Problem to work on —
Set down exactly the lines in the records below that run from the line with "Definition make_object_key (s" to the line with "if bool_decide (length", inclusive, and nothing more.

Exercise input —
====

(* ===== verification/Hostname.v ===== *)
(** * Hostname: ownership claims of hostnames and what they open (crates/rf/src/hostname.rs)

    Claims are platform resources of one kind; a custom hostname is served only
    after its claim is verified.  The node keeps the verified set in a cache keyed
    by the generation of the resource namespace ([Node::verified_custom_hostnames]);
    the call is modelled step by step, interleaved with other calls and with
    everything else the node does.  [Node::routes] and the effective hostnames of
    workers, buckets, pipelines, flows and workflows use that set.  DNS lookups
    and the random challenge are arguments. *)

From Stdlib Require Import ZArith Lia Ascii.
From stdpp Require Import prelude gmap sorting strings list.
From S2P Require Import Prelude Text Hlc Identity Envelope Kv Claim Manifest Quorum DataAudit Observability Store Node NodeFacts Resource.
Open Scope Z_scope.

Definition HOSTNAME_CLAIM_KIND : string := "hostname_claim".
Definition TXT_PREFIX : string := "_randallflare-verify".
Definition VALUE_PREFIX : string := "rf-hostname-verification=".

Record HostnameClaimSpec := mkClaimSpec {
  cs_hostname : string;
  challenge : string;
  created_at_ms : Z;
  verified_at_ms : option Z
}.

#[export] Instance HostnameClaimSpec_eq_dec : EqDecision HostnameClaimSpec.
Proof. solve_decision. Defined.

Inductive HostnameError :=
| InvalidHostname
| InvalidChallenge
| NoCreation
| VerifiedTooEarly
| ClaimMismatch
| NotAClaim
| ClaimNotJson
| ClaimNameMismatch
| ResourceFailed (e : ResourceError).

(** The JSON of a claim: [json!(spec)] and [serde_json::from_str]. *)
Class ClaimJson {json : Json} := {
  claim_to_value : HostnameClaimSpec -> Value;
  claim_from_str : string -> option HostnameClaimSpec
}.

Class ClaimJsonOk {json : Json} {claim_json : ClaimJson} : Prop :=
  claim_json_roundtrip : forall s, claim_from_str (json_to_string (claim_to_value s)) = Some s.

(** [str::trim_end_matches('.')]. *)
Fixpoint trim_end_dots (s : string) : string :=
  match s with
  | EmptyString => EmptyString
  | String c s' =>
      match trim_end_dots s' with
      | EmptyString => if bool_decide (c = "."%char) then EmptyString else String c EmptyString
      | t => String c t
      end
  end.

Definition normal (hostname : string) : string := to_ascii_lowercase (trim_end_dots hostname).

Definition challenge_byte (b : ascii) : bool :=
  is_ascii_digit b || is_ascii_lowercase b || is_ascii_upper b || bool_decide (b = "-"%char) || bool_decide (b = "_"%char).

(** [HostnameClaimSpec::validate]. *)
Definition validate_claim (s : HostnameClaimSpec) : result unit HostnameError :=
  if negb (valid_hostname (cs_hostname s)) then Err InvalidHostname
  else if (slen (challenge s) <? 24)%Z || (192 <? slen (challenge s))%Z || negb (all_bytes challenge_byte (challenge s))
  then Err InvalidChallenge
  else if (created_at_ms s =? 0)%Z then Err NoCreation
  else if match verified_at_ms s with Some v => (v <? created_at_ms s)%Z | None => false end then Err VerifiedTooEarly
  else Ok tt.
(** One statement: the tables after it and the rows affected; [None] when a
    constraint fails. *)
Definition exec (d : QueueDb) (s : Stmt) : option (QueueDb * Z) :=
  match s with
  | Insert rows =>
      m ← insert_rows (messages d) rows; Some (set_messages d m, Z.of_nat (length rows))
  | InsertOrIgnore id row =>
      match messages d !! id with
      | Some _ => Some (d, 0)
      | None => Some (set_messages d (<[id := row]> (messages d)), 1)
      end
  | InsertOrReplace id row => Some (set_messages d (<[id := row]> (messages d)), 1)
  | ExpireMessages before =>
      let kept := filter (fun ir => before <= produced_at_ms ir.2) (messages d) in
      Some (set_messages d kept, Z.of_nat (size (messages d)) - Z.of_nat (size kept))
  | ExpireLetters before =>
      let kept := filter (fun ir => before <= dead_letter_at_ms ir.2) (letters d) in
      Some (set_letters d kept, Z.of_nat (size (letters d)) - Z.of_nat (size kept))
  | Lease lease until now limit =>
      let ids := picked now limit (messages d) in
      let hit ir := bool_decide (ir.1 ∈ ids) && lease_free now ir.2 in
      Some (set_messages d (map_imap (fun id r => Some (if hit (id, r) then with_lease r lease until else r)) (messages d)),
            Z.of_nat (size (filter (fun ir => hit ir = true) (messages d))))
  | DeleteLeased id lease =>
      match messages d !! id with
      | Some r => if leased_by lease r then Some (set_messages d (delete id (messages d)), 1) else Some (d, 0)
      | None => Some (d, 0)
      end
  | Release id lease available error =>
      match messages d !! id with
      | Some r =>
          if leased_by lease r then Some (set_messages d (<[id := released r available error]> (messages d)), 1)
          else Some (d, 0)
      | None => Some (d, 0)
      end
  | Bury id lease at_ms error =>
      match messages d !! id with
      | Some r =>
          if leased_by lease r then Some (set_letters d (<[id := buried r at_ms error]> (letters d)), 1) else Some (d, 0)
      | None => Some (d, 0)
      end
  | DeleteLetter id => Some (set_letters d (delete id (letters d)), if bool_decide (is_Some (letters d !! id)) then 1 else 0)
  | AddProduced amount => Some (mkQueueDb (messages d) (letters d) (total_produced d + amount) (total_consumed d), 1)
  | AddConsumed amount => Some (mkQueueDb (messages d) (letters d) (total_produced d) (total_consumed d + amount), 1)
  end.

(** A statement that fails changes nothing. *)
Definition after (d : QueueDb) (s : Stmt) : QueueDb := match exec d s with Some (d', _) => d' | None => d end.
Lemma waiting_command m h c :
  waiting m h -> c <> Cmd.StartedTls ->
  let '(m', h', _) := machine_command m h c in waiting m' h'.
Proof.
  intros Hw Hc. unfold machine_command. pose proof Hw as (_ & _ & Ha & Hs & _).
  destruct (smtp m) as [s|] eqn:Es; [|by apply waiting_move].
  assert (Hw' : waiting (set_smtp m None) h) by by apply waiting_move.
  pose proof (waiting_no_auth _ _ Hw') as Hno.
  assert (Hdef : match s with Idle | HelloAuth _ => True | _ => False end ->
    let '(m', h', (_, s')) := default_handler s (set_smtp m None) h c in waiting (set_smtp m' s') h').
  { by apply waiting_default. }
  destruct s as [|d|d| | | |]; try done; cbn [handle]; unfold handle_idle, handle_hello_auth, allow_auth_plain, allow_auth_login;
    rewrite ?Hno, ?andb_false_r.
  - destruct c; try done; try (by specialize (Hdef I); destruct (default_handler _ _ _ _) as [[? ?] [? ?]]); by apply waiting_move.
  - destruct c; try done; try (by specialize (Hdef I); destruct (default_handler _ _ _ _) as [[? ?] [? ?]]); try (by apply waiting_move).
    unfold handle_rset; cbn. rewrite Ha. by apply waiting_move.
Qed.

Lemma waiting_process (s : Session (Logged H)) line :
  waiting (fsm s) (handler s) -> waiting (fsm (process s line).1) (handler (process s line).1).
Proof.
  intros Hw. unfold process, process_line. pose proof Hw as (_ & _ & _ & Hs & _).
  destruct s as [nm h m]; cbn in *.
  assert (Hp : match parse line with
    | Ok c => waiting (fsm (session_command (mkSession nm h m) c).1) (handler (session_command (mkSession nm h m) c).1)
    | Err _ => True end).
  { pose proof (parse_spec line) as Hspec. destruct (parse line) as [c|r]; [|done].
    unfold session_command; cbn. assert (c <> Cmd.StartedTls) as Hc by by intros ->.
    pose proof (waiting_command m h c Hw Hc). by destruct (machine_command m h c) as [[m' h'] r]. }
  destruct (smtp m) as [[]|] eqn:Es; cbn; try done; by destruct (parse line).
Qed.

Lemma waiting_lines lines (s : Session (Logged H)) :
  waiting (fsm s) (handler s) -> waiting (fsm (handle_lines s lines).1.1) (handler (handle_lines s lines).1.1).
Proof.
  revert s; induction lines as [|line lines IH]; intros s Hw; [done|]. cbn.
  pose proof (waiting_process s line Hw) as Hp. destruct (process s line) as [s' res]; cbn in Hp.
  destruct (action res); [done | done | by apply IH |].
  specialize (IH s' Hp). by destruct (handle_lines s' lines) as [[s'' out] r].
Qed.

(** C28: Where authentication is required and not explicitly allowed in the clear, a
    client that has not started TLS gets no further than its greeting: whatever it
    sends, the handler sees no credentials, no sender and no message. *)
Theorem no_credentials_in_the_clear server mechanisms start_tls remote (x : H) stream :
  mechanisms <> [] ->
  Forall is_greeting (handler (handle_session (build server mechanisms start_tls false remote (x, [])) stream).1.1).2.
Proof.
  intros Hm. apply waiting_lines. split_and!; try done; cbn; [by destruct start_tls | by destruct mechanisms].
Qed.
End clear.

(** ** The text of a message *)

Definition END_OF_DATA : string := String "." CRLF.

====

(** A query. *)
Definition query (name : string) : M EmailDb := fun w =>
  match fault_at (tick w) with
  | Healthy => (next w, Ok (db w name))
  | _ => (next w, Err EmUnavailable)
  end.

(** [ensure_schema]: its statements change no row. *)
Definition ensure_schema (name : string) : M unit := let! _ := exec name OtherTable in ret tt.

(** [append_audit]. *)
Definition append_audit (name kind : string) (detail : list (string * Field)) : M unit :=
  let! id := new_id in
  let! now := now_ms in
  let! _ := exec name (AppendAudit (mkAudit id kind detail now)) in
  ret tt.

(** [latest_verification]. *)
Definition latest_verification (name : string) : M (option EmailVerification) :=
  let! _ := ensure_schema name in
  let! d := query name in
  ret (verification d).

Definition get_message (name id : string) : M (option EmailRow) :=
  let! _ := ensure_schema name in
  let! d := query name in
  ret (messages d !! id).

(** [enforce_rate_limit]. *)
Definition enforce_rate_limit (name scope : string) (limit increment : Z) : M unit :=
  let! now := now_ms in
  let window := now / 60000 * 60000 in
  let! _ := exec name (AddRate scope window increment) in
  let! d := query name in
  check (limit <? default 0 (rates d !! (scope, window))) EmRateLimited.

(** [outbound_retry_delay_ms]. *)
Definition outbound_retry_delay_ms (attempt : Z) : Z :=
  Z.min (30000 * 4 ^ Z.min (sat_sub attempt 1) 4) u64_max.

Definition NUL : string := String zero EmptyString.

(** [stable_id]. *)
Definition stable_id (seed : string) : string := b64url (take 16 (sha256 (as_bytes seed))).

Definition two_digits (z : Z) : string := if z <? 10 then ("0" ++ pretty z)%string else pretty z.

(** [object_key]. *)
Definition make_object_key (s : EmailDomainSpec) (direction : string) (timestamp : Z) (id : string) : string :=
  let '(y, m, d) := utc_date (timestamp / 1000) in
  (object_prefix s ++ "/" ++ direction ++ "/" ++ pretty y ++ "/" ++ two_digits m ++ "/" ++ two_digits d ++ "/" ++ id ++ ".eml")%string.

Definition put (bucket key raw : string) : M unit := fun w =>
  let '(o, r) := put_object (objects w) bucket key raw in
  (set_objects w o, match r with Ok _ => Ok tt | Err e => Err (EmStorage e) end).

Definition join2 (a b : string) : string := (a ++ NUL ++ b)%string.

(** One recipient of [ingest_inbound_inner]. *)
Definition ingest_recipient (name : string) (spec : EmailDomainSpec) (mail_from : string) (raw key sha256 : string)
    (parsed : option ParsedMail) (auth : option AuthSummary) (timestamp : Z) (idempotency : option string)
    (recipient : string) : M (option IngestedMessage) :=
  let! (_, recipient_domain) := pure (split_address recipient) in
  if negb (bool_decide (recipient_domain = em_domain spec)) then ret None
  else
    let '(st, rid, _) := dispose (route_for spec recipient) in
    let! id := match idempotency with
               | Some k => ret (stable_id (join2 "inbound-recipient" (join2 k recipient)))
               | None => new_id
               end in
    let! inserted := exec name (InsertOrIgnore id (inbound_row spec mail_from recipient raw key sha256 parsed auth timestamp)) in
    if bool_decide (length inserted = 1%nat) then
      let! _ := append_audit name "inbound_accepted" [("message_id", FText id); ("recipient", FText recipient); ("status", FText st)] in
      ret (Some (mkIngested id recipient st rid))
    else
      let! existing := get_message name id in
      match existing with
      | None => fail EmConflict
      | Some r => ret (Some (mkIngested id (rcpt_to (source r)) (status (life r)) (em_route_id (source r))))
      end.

====

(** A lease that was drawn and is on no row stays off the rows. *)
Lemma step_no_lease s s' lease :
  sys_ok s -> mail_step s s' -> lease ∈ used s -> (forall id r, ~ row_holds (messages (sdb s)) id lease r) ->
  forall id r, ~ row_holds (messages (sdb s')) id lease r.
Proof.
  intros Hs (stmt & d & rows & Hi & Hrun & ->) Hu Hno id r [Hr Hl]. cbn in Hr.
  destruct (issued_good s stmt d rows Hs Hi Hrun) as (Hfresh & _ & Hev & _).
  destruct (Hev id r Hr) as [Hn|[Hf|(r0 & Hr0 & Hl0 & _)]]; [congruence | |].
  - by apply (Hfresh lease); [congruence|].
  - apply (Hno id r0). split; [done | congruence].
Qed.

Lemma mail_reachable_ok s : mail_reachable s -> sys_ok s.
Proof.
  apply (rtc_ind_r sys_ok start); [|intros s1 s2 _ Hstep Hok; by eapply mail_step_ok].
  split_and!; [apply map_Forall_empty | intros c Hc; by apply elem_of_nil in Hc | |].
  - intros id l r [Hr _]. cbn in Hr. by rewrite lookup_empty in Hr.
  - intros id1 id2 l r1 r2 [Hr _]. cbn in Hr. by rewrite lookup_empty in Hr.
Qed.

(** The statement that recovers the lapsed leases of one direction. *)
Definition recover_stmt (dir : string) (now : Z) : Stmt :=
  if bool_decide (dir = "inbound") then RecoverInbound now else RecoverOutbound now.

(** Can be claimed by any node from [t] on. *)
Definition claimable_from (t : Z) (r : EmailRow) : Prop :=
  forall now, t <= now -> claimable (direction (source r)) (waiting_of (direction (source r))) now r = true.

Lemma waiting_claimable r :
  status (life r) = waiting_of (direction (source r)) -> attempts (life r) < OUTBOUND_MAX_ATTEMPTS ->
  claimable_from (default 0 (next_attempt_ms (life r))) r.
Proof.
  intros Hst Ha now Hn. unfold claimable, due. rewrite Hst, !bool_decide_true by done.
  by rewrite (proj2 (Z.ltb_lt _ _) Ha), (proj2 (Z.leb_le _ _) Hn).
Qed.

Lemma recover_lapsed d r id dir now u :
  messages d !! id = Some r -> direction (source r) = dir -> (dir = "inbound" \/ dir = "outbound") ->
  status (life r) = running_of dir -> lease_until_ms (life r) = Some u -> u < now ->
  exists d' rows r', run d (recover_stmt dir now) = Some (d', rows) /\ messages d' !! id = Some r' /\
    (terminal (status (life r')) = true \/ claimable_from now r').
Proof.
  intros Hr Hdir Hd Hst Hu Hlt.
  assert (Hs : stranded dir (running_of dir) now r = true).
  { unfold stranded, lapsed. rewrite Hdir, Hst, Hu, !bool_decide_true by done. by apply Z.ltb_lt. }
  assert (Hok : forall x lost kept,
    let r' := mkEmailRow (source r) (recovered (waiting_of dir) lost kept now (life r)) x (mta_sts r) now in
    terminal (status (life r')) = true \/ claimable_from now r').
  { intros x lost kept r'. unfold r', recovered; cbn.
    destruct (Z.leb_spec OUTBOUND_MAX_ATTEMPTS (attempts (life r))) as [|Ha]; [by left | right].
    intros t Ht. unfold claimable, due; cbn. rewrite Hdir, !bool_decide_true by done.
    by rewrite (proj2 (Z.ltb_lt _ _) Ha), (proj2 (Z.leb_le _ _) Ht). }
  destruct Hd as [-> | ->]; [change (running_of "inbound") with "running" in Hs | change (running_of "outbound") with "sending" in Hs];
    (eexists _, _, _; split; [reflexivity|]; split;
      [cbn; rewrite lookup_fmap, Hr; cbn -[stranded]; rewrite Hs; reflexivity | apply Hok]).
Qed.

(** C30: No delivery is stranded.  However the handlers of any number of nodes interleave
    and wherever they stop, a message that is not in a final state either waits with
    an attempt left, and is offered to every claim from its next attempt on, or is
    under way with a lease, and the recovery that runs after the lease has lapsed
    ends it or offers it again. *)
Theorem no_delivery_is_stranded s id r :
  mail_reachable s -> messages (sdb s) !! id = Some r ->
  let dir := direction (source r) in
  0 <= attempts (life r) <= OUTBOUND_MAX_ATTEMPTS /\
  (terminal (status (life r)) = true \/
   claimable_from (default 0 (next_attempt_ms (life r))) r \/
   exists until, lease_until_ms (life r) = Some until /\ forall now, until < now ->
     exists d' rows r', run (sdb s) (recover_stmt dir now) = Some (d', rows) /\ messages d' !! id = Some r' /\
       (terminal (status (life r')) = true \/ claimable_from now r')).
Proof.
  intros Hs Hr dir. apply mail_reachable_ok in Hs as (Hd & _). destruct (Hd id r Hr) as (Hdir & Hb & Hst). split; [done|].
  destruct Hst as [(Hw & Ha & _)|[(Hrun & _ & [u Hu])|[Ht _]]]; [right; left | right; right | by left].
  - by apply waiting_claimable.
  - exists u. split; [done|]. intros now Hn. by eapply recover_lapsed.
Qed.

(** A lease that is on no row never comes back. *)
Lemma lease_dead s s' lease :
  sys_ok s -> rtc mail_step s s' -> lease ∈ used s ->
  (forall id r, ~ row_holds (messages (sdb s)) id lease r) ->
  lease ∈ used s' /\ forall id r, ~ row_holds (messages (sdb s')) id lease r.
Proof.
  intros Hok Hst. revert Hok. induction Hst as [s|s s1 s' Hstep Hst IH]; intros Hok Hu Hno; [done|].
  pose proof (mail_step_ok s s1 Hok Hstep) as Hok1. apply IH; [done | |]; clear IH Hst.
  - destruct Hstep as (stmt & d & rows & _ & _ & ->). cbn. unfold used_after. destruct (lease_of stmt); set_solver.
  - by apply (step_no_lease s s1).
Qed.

====

Your response —
Definition make_object_key (s : EmailDomainSpec) (direction : string) (timestamp : Z) (id : string) : string :=
  let '(y, m, d) := utc_date (timestamp / 1000) in
  (object_prefix s ++ "/" ++ direction ++ "/" ++ pretty y ++ "/" ++ two_digits m ++ "/" ++ two_digits d ++ "/" ++ id ++ ".eml")%string.

Definition put (bucket key raw : string) : M unit := fun w =>
  let '(o, r) := put_object (objects w) bucket key raw in
  (set_objects w o, match r with Ok _ => Ok tt | Err e => Err (EmStorage e) end).

Definition join2 (a b : string) : string := (a ++ NUL ++ b)%string.

(** One recipient of [ingest_inbound_inner]. *)
Definition ingest_recipient (name : string) (spec : EmailDomainSpec) (mail_from : string) (raw key sha256 : string)
    (parsed : option ParsedMail) (auth : option AuthSummary) (timestamp : Z) (idempotency : option string)
    (recipient : string) : M (option IngestedMessage) :=
  let! (_, recipient_domain) := pure (split_address recipient) in
  if negb (bool_decide (recipient_domain = em_domain spec)) then ret None
  else
    let '(st, rid, _) := dispose (route_for spec recipient) in
    let! id := match idempotency with
               | Some k => ret (stable_id (join2 "inbound-recipient" (join2 k recipient)))
               | None => new_id
               end in
    let! inserted := exec name (InsertOrIgnore id (inbound_row spec mail_from recipient raw key sha256 parsed auth timestamp)) in
    if bool_decide (length inserted = 1%nat) then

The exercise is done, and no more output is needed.